Exercise description: Repeat the entries below exactly. Begin with the first line and end with the line that contains "pose proof (total_insert inside".

[Saved entries]
= = =

Lemma warm_ByName_inv name (p p' : Proc W) info :
  index_warm p → on_index (ByName name) p = (Ok info, p') → info = registry_entry name ∧ p' = p.
Proof.
  intros Hw. rewrite (warm_ByName name _ Hw). generalize (registry_entry name).
  by intros e [= -> ->].
Qed.

Lemma warm_read name (p : Proc W) :
  index_warm p → readMetricLive name p = read_entry name (registry_entry name) p.
Proof. intros Hw. rewrite readMetricLive_split. run_simpl. by rewrite warm_ByName. Qed.

(** The mutex counts the readers; a writer that is inside is alone. *)
Definition lock_ok (s : FineSt W) : Prop :=
  rw_readers (fi_mu s) = total inside (fi_readers s) ∧
  rw_waiting (fi_mu s) = total blocked (fi_readers s) ∧
  Forall reader_ok (fi_readers s) ∧
  match fi_pc s with
  | GLocking _ batch _ => rw_writer (fi_mu s) = WPending ∧ (0 < size batch)%nat
  | GWriting _ => rw_writer (fi_mu s) = WInside ∧ rw_readers (fi_mu s) = 0%nat
  | _ => rw_writer (fi_mu s) = WNone ∧ rw_waiting (fi_mu s) = 0%nat
  end.

Definition fine_ok (s : FineSt W) : Prop :=
  sys_ok (erase s) ∧ lock_ok s ∧ index_warm (fi_proc s).

Lemma reader_ok_insert rs i (r : reader) :
  Forall reader_ok rs → reader_ok r → Forall reader_ok (<[i := r]> rs).
Proof. intros. by apply Forall_insert. Qed.

(** A step of a reader keeps the counts, whatever the writer does. *)
Lemma lock_ok_reader (s : FineSt W) i r r' mu p :
  lock_ok s → fi_readers s !! i = Some r → reader_ok r' →
  (rw_readers mu + inside r = rw_readers (fi_mu s) + inside r')%nat →
  (rw_waiting mu + blocked r = rw_waiting (fi_mu s) + blocked r')%nat →
  rw_writer mu = rw_writer (fi_mu s) →
  (rw_writer mu = WNone → blocked r' = 0%nat) →
  (rw_writer mu = WInside → inside r' = 0%nat) →
  lock_ok (set_reader i r' mu p s).
Proof.
  intros (Hr & Hw & Hall & Hpc) Hi Hok Hin Hbl Hwr Hnone Hinside. unfold lock_ok.
  cbn [set_reader fi_mu fi_readers fi_pc].
  pose proof (total_insert inside _ i r r' Hi) as H1'.
  pose proof (total_insert blocked _ i r r' Hi) as H2'.
  split; [lia|]. split; [lia|]. split; [by apply reader_ok_insert|]. rewrite Hwr in *.
  destruct (fi_pc s); [| |done|]; destruct Hpc as [Hp1 Hp2]; rewrite Hp1 in *; split; try done.
  - specialize (Hnone eq_refl). lia.
  - specialize (Hnone eq_refl). lia.
  - specialize (Hinside eq_refl). lia.
Qed.

Lemma RLock_counts (mu mu' : RWMutex) b :
  RLock mu = (b, mu') →
  rw_writer mu' = rw_writer mu ∧ (b = true ↔ rw_writer mu = WNone) ∧
  rw_readers mu' = (rw_readers mu + Nat.b2n b)%nat ∧
  rw_waiting mu' = (rw_waiting mu + Nat.b2n (negb b))%nat.
Proof.
  unfold RLock. destruct (rw_writer mu); intros [= <- <-]; cbn; split_and!; try done; lia.
Qed.

Lemma lock_step (s : FineSt W) l s' :
  lock_ok s → index_warm (fi_proc s) → fine_step s l s' → lock_ok s'.
Proof.
  intros Hok Hwarm Hstep. pose proof Hok as (Hr & Hw & Hall & Hpc).
  destruct Hstep as [s names|s i name todo got b mu Hi Hmu|s i name todo got Hi
    |s i name todo got found Hi|s i name todo got info p Hi Hm|s i name todo got info m p Hi Hm
    |s name r p Hm|s t p Hsel Hm
    |s now batch visited pm todo batch' visited' p Hv Hm|s now batch visited Hv Hz
    |s now batch visited Hv Hz|s now batch visited entries Hv Hz Hperm|s name m entries Hv|s Hv].
  - unfold lock_ok. cbn [fi_mu fi_readers fi_pc]. rewrite !total_snoc. cbn [inside blocked fresh_reader r_pc].
    split; [lia|]. split; [lia|]. split; [|exact Hpc]. apply Forall_app. split; [exact Hall|].
    apply Forall_singleton. split; [intros Hne; by destruct Hne|by intros ?].
  - destruct (RLock_counts _ _ _ Hmu) as (Hwr & Hb & H1' & H2').
    eapply lock_ok_reader; [done|exact Hi|by split; [|destruct b]| | |done|..];
      rewrite ?H1', ?H2', ?Hwr; destruct b; cbn [inside blocked r_pc Nat.b2n negb]; try lia.
    + intros Hn. by apply Hb in Hn.
    + destruct Hb as [Hb _]. rewrite (Hb eq_refl). done.
  - eapply lock_ok_reader; [done|exact Hi|by split|done..| |].
    + done.
    + intros Hin. pose proof (total_lookup inside _ _ _ Hi) as Hle. cbn [inside r_pc] in Hle.
      destruct (fi_pc s); destruct Hpc as [Hp1 Hp2]; rewrite Hp1 in Hin; try done. lia.
  - pose proof (total_lookup inside _ _ _ Hi) as Hle. cbn [inside r_pc] in Hle.
    eapply lock_ok_reader; [done|exact Hi|by destruct found; split|..]; destruct found;
      cbn [RUnlock rw_readers rw_waiting rw_writer inside blocked r_pc]; try done; lia.
  - destruct (warm_ByName_inv _ _ _ _ Hwarm Hm) as [-> ->].
    eapply lock_ok_reader; [done|exact Hi| |done..].
    split; [done|]. cbn [r_pc]. intros info Heq. exists name. split; [done|].
    revert Heq. generalize (registry_entry name). by intros e [= ->].
  - eapply lock_ok_reader; [done|exact Hi|by split|done..].
  - done.
  - unfold lock_ok. cbn [fi_mu fi_readers fi_pc]. rewrite Hsel in Hpc.
    exact (conj Hr (conj Hw (conj Hall Hpc))).
  - unfold lock_ok. cbn [fi_mu fi_readers fi_pc]. rewrite Hv in Hpc.
    exact (conj Hr (conj Hw (conj Hall Hpc))).
  - unfold lock_ok. cbn [fi_mu fi_readers fi_pc]. rewrite Hv in Hpc.
    exact (conj Hr (conj Hw (conj Hall Hpc))).
  - unfold lock_ok. cbn [fi_mu fi_readers fi_pc Lock_announce rw_readers rw_waiting rw_writer].
    exact (conj Hr (conj Hw (conj Hall (conj eq_refl Hz)))).
  - unfold lock_ok. cbn [fi_mu fi_readers fi_pc Lock_enter rw_readers rw_waiting rw_writer].
    exact (conj Hr (conj Hw (conj Hall (conj eq_refl Hz)))).
  - unfold lock_ok. cbn [fi_mu fi_readers fi_pc]. rewrite Hv in Hpc.
    exact (conj Hr (conj Hw (conj Hall Hpc))).
  - unfold lock_ok. cbn [fi_mu fi_readers fi_pc Unlock rw_readers rw_waiting rw_writer].
    destruct (total_admit (fi_readers s)) as [-> ->]. split; [lia|]. split; [done|]. split; [|done].
    apply Forall_fmap. eapply Forall_impl; [exact Hall|]. intros [todo got pc] Hro. unfold compose.
    unfold reader_ok, admit_reader in *. cbn [r_pc r_todo] in *.
    destruct pc; try exact Hro. split; [|by intros ?]. intros _. by apply Hro.
Qed.

(** ** Refinement *)

Lemma erase_set_reader (s : FineSt W) i r mu p :
  erase (set_reader i r mu p s) = set_handler i (erase_reader r) (set_proc p (erase s)).
Proof.
  unfold erase, set_handler, set_proc, set_reader, erase_values.
  cbn [fi_proc fi_values fi_polled fi_pc fi_readers sy_proc sy_store sy_polled sy_pc sy_handlers].
  by rewrite list_fmap_insert.
Qed.

(** A step of a reader that its handler does not see. *)
Lemma erase_same (s : FineSt W) i r r' mu :
  fi_readers s !! i = Some r → erase_reader r' = erase_reader r →
  erase (set_reader i r' mu (fi_proc s) s) = erase s.
Proof.
  intros Hi He. rewrite erase_set_reader, He. unfold set_handler, set_proc, erase.
  cbn [sy_proc sy_store sy_polled sy_pc sy_handlers]. f_equal.
  apply list_insert_id. by rewrite list_lookup_fmap, Hi.
Qed.

Lemma insert_all_entries entries (batch store : gmap string Metric) :
  entries ≡ₚ map_to_list batch → insert_all store entries = batch ∪ store.
Proof.
  intros Hperm. rewrite <- insert_all_union. f_equal. unfold insert_all.
  assert (Hnd : NoDup entries.*1) by (rewrite Hperm; apply NoDup_fst_map_to_list).
  rewrite <- (list_to_map_to_list batch), <- (list_to_map_proper _ _ Hnd Hperm).
  clear Hperm. induction entries as [|[k m] entries IH] using rev_ind; [done|].
  rewrite fmap_app in Hnd. apply NoDup_app in Hnd as (Hnd & Hk & _).
  rewrite foldl_app. cbn [foldl fst snd]. rewrite IH by done.
  rewrite list_to_map_snoc; [done|]. intros Hin. apply (Hk k Hin). by left.
Qed.

(** The two ends of a critical section, and what it looks like outside: every
    step is one of the coarse system, or none. *)
Lemma fine_simulates (s : FineSt W) l s' :
  lock_ok s → index_warm (fi_proc s) → fine_step s l s' →
  (l = None ∧ erase s' = erase s) ∨ sys_step (erase s) l (erase s').
Proof.
  intros (Hr & Hw & Hall & Hpc) Hwarm Hstep.
  destruct Hstep as [s names|s i name todo got b mu Hi Hmu|s i name todo got Hi
    |s i name todo got found Hi|s i name todo got info p Hi Hm|s i name todo got info m p Hi Hm
    |s name r p Hm|s t p Hsel Hm
    |s now batch visited pm todo batch' visited' p Hv Hm|s now batch visited Hv Hz
    |s now batch visited Hv Hz|s now batch visited entries Hv Hz Hperm|s name m entries Hv|s Hv].
  - right. pose proof (sys_request (erase s) names) as Hs. unfold erase in Hs |- *.
    cbn [fi_proc fi_polled fi_pc fi_readers sy_proc sy_store sy_polled sy_pc sy_handlers] in *.
    by rewrite fmap_app.
  - left. split; [done|].
    eapply erase_same; [exact Hi|by destruct b].
  - right. rewrite erase_set_reader.
    assert (Hh : sy_handlers (erase s) !! i = Some (mkHandler (name :: todo) got false))
      by (unfold erase; cbn [sy_handlers]; by rewrite list_lookup_fmap, Hi).
    assert (Hval : sy_store (erase s) = fi_values s).
    { unfold erase, erase_values. cbn [sy_store]. destruct (fi_pc s); try done. exfalso.
      pose proof (total_lookup inside _ _ _ Hi) as Hle. cbn [inside r_pc] in Hle. lia. }
    destruct (fi_values s !! name) as [m|] eqn:Hm; unfold erase_reader; cbn [r_pc r_todo r_done tail].
    + apply (sys_hit (erase s) i name todo got m Hh). unfold store_get. by rewrite Hval.
    + apply (sys_miss (erase s) i name todo got Hh). unfold store_get. by rewrite Hval.
  - left. split; [done|]. eapply erase_same; [exact Hi|by destruct found].
  - left. split; [done|]. destruct (warm_ByName_inv _ _ _ _ Hwarm Hm) as [-> ->].
    by eapply erase_same.
  - right. rewrite erase_set_reader.
    pose proof (Forall_lookup_1 _ _ _ _ Hall Hi) as [_ Hname].
    destruct (Hname info eq_refl) as (name' & [= <-] & ->).
    apply (sys_live (erase s) i name todo got m p); [|exact (eq_trans (warm_read name _ Hwarm) Hm)].
    unfold erase. cbn [sy_handlers]. by rewrite list_lookup_fmap, Hi.
  - right. apply (sys_subscriber (erase s) name r p Hm).
  - right. unfold erase, erase_values.
    cbn [fi_pc fi_proc fi_values fi_polled fi_readers erase_pc]. rewrite Hsel. cbn [erase_pc].
    exact (sys_tick (mkSys (fi_proc s) (fi_values s) (fi_polled s) PSelect
      (erase_reader <$> fi_readers s)) t p eq_refl Hm).
  - right. unfold erase, erase_values.
    cbn [fi_pc fi_proc fi_values fi_polled fi_readers erase_pc]. rewrite Hv. cbn [erase_pc].
    exact (sys_visit (mkSys (fi_proc s) (fi_values s) (fi_polled s)
      (PVisit now batch visited (pm :: todo)) (erase_reader <$> fi_readers s))
      now batch visited pm todo batch' visited' p eq_refl Hm).
  - right. unfold erase, erase_values.
    cbn [fi_pc fi_proc fi_values fi_polled fi_readers erase_pc]. rewrite Hv. cbn [erase_pc].
    pose proof (sys_put (mkSys (fi_proc s) (fi_values s) (fi_polled s)
      (PVisit now batch visited []) (erase_reader <$> fi_readers s)) now batch visited eq_refl) as Hs.
    unfold finish_tick in Hs. by rewrite decide_False in Hs by lia.
  - left. split; [done|]. unfold erase, erase_values.
    cbn [fi_pc fi_proc fi_values fi_polled fi_readers erase_pc]. by rewrite Hv.
  - right. unfold erase, erase_values.
    cbn [fi_pc fi_proc fi_values fi_polled fi_readers erase_pc]. rewrite Hv. cbn [erase_pc].
    rewrite (insert_all_entries _ _ _ Hperm).
    pose proof (sys_put (mkSys (fi_proc s) (fi_values s) (fi_polled s)
      (PVisit now batch visited []) (erase_reader <$> fi_readers s)) now batch visited eq_refl) as Hs.
    unfold finish_tick in Hs. rewrite finish_store in Hs. exact Hs.
  - left. split; [done|]. unfold erase, erase_values.
    cbn [fi_pc fi_proc fi_values fi_polled fi_readers erase_pc]. by rewrite Hv.
  - left. split; [done|]. unfold erase, erase_values.
    cbn [fi_pc fi_proc fi_values fi_polled fi_readers erase_pc]. rewrite Hv. cbn [erase_pc].
    f_equal. rewrite <- list_fmap_compose. apply list_fmap_ext. intros _ [todo got pc] _.
    by destruct pc.
Qed.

= = =

Finished exercise:
Lemma warm_ByName_inv name (p p' : Proc W) info :
  index_warm p → on_index (ByName name) p = (Ok info, p') → info = registry_entry name ∧ p' = p.
Proof.
  intros Hw. rewrite (warm_ByName name _ Hw). generalize (registry_entry name).
  by intros e [= -> ->].
Qed.

Lemma warm_read name (p : Proc W) :
  index_warm p → readMetricLive name p = read_entry name (registry_entry name) p.
Proof. intros Hw. rewrite readMetricLive_split. run_simpl. by rewrite warm_ByName. Qed.

(** The mutex counts the readers; a writer that is inside is alone. *)
Definition lock_ok (s : FineSt W) : Prop :=
  rw_readers (fi_mu s) = total inside (fi_readers s) ∧
  rw_waiting (fi_mu s) = total blocked (fi_readers s) ∧
  Forall reader_ok (fi_readers s) ∧
  match fi_pc s with
  | GLocking _ batch _ => rw_writer (fi_mu s) = WPending ∧ (0 < size batch)%nat
  | GWriting _ => rw_writer (fi_mu s) = WInside ∧ rw_readers (fi_mu s) = 0%nat
  | _ => rw_writer (fi_mu s) = WNone ∧ rw_waiting (fi_mu s) = 0%nat
  end.

Definition fine_ok (s : FineSt W) : Prop :=
  sys_ok (erase s) ∧ lock_ok s ∧ index_warm (fi_proc s).

Lemma reader_ok_insert rs i (r : reader) :
  Forall reader_ok rs → reader_ok r → Forall reader_ok (<[i := r]> rs).
Proof. intros. by apply Forall_insert. Qed.

(** A step of a reader keeps the counts, whatever the writer does. *)
Lemma lock_ok_reader (s : FineSt W) i r r' mu p :
  lock_ok s → fi_readers s !! i = Some r → reader_ok r' →
  (rw_readers mu + inside r = rw_readers (fi_mu s) + inside r')%nat →
  (rw_waiting mu + blocked r = rw_waiting (fi_mu s) + blocked r')%nat →
  rw_writer mu = rw_writer (fi_mu s) →
  (rw_writer mu = WNone → blocked r' = 0%nat) →
  (rw_writer mu = WInside → inside r' = 0%nat) →
  lock_ok (set_reader i r' mu p s).
Proof.
  intros (Hr & Hw & Hall & Hpc) Hi Hok Hin Hbl Hwr Hnone Hinside. unfold lock_ok.
  cbn [set_reader fi_mu fi_readers fi_pc].
  pose proof (total_insert inside _ i r r' Hi) as H1'.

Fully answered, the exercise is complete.